*** Opening of Material for this task ***

(** * Robokitchen: the track recording/playback engine of the Piper terminal

    A shallow embedding of the parts of [demo/V2/manage] that the playback
    engine rests on: the proximity helpers and the playback loops of
    [terminal_v2.py], the track format layer of [track.py], the name
    canonicalisation of [terminal_v3.py] and the request/response channel of
    [arm_ipc.py].

    Python values are kept as the code has them: joint values are unbounded
    integers ([Z]), [float] is IEEE binary64 (Rocq's primitive floats, the same
    format CPython uses), a raised exception is a constructor of [exn], and the
    hardware, the clock, the pause file and the stop flag are an explicit
    world that the loops read and extend. *)

From Stdlib Require Import String Ascii ZArith List Bool Lia.
From Stdlib Require Import Floats.PrimFloat Floats.FloatOps Floats.SpecFloat.
Import ListNotations.

Set Warnings "-inexact-float,-register-all".
Open Scope string_scope.
Open Scope Z_scope.

(** ** Python results *)

(** The exceptions the modelled code can raise. *)
Inductive exn : Type :=
| IndexError
| KeyError (key : string)
| TypeError
| ValueError (msg : string)
| OverflowError
| ZeroDivisionError
| FileNotFoundError (path : string)
| RuntimeError (msg : string).

(** A pure Python expression either has a value or raises. *)
Inductive Result (A : Type) : Type :=
| Ok (a : A)
| Raise (e : exn).
Arguments Ok {A} a.
Arguments Raise {A} e.

Definition rbind {A B : Type} (r : Result A) (k : A -> Result B) : Result B :=
  match r with
  | Ok a => k a
  | Raise e => Raise e
  end.

Declare Scope result_scope.
Delimit Scope result_scope with result.
Notation "x <- r ;; k" := (rbind r (fun x => k))
  (at level 61, r at next level, right associativity) : result_scope.

(** [[f(x) for x in l]] for an [f] that may raise: the first exception wins. *)
Fixpoint rmap {A B : Type} (f : A -> Result B) (l : list A) : Result (list B) :=
  match l with
  | [] => Ok []
  | x :: xs =>
      (y <- f x ;;
       ys <- rmap f xs ;;
       Ok (y :: ys))%result
  end.

(** [l[i]] on a Python list. *)
Definition py_index {A : Type} (l : list A) (i : nat) : Result A :=
  match nth_error l i with
  | Some x => Ok x
  | None => Raise IndexError
  end.

(** ** Python numbers *)

Module PyNum.

(** [float(z)] for an integer [z]: the nearest binary64 value, ties to even.
    (CPython raises [OverflowError] from 2^1024 on; joint values come from a
    32-bit CAN frame and stay far below that.) *)
Definition float_of_int (z : Z) : float :=
  SF2Prim (binary_normalize prec emax z 0 false).

(** [int(x)] for a float [x]: truncation toward zero; [nan] and the
    infinities raise. *)
Definition py_int (x : float) : Result Z :=
  match Prim2SF x with
  | S754_zero _ => Ok 0
  | S754_finite s m e =>
      let mag := if 0 <=? e then Z.shiftl (Z.pos m) e
                 else Z.shiftr (Z.pos m) (- e) in
      Ok (if s then - mag else mag)
  | S754_infinity _ => Raise OverflowError
  | S754_nan => Raise (ValueError "cannot convert float NaN to integer")
  end.

(** [a / b] on two integers (true division).  For operands up to 2^53 in
    magnitude, the range of every joint value, the correctly rounded quotient
    CPython computes is the binary64 quotient of the converted operands. *)
Definition int_truediv (a b : Z) : Result float :=
  if b =? 0 then Raise ZeroDivisionError
  else Ok (float_of_int a / float_of_int b)%float.

End PyNum.

(** ** Safety / proximity helpers (terminal_v2.py) *)

Module Safety.

(** [TOLERANCE_ANGLE_UNITS = TOLERANCE_ANGLE_DEG * 1000]. *)
Definition TOLERANCE_ANGLE_DEG : Z := 5.
Definition TOLERANCE_ANGLE_UNITS : Z := TOLERANCE_ANGLE_DEG * 1000.

Definition IGNORED_JOINTS : list nat := [3; 5; 6]%nat.

Definition ignored (idx : nat) : bool := existsb (Nat.eqb idx) IGNORED_JOINTS.

(** [[abs(a - b) for a, b in zip(pt_a, pt_b)]] *)
Definition abs_diffs (pt_a pt_b : list Z) : list Z :=
  map (fun ab => Z.abs (fst ab - snd ab)) (combine pt_a pt_b).

(** Modelled from the spec: line 462 of terminal_v2.py, the first statement
    under [if d > max_delta:], is elided in the source tree.  The spec has the
    function report "the maximum deviation and which joint produced it", so
    the statement is the running-maximum update [max_delta = d]. *)
Definition elided_update (d max_delta : Z) : Z := d.

(** The body of [for idx, d in enumerate(diffs)], from index [idx] on, on the
    loop state [(max_delta, worst_joint)]. *)
Fixpoint scan (idx : nat) (diffs : list Z) (st : Z * option nat)
  : Z * option nat :=
  match diffs with
  | [] => st
  | d :: rest =>
      let st' :=
        if ignored idx then st
        else if fst st <? d then (elided_update d (fst st), Some idx)
        else st in
      scan (S idx) rest st'
  end.

Definition _max_delta_and_joint_ignored (pt_a pt_b : list Z) : Z * Z :=
  let '(max_delta, worst_joint) := scan 0 (abs_diffs pt_a pt_b) (-1, None) in
  (max_delta,
   match worst_joint with
   | Some j => Z.of_nat j
   | None => -1
   end).

(** [_max_delta_and_joint_strict]: [max(diffs)] and [diffs.index(max_delta)];
    [max] of an empty sequence raises [ValueError]. *)
Fixpoint index_of (x : Z) (l : list Z) : nat :=
  match l with
  | [] => 0
  | y :: ys => if y =? x then 0%nat else S (index_of x ys)
  end.

Definition _max_delta_and_joint_strict (pt_a pt_b : list Z) : Result (Z * Z) :=
  match abs_diffs pt_a pt_b with
  | [] => Raise (ValueError "max() arg is an empty sequence")
  | d :: ds =>
      let max_delta := fold_left Z.max ds d in
      Ok (max_delta, Z.of_nat (index_of max_delta (d :: ds)))
  end.

Definition _is_close_ignored (pt_a pt_b : list Z) (tol : Z) : bool :=
  fst (_max_delta_and_joint_ignored pt_a pt_b) <=? tol.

*** Close of Material for this task ***

Task requirements
Starting at the line that has "Open Scope Z_scope." and ending at the line that has "Raise (e : exn).", please write out the lines above exactly, leaving out all others.

Solution to this exercise
Open Scope Z_scope.

(** ** Python results *)

(** The exceptions the modelled code can raise. *)
Inductive exn : Type :=
| IndexError
| KeyError (key : string)
| TypeError
| ValueError (msg : string)
| OverflowError
| ZeroDivisionError
| FileNotFoundError (path : string)
| RuntimeError (msg : string).

(** A pure Python expression either has a value or raises. *)
Inductive Result (A : Type) : Type :=
| Ok (a : A)
| Raise (e : exn).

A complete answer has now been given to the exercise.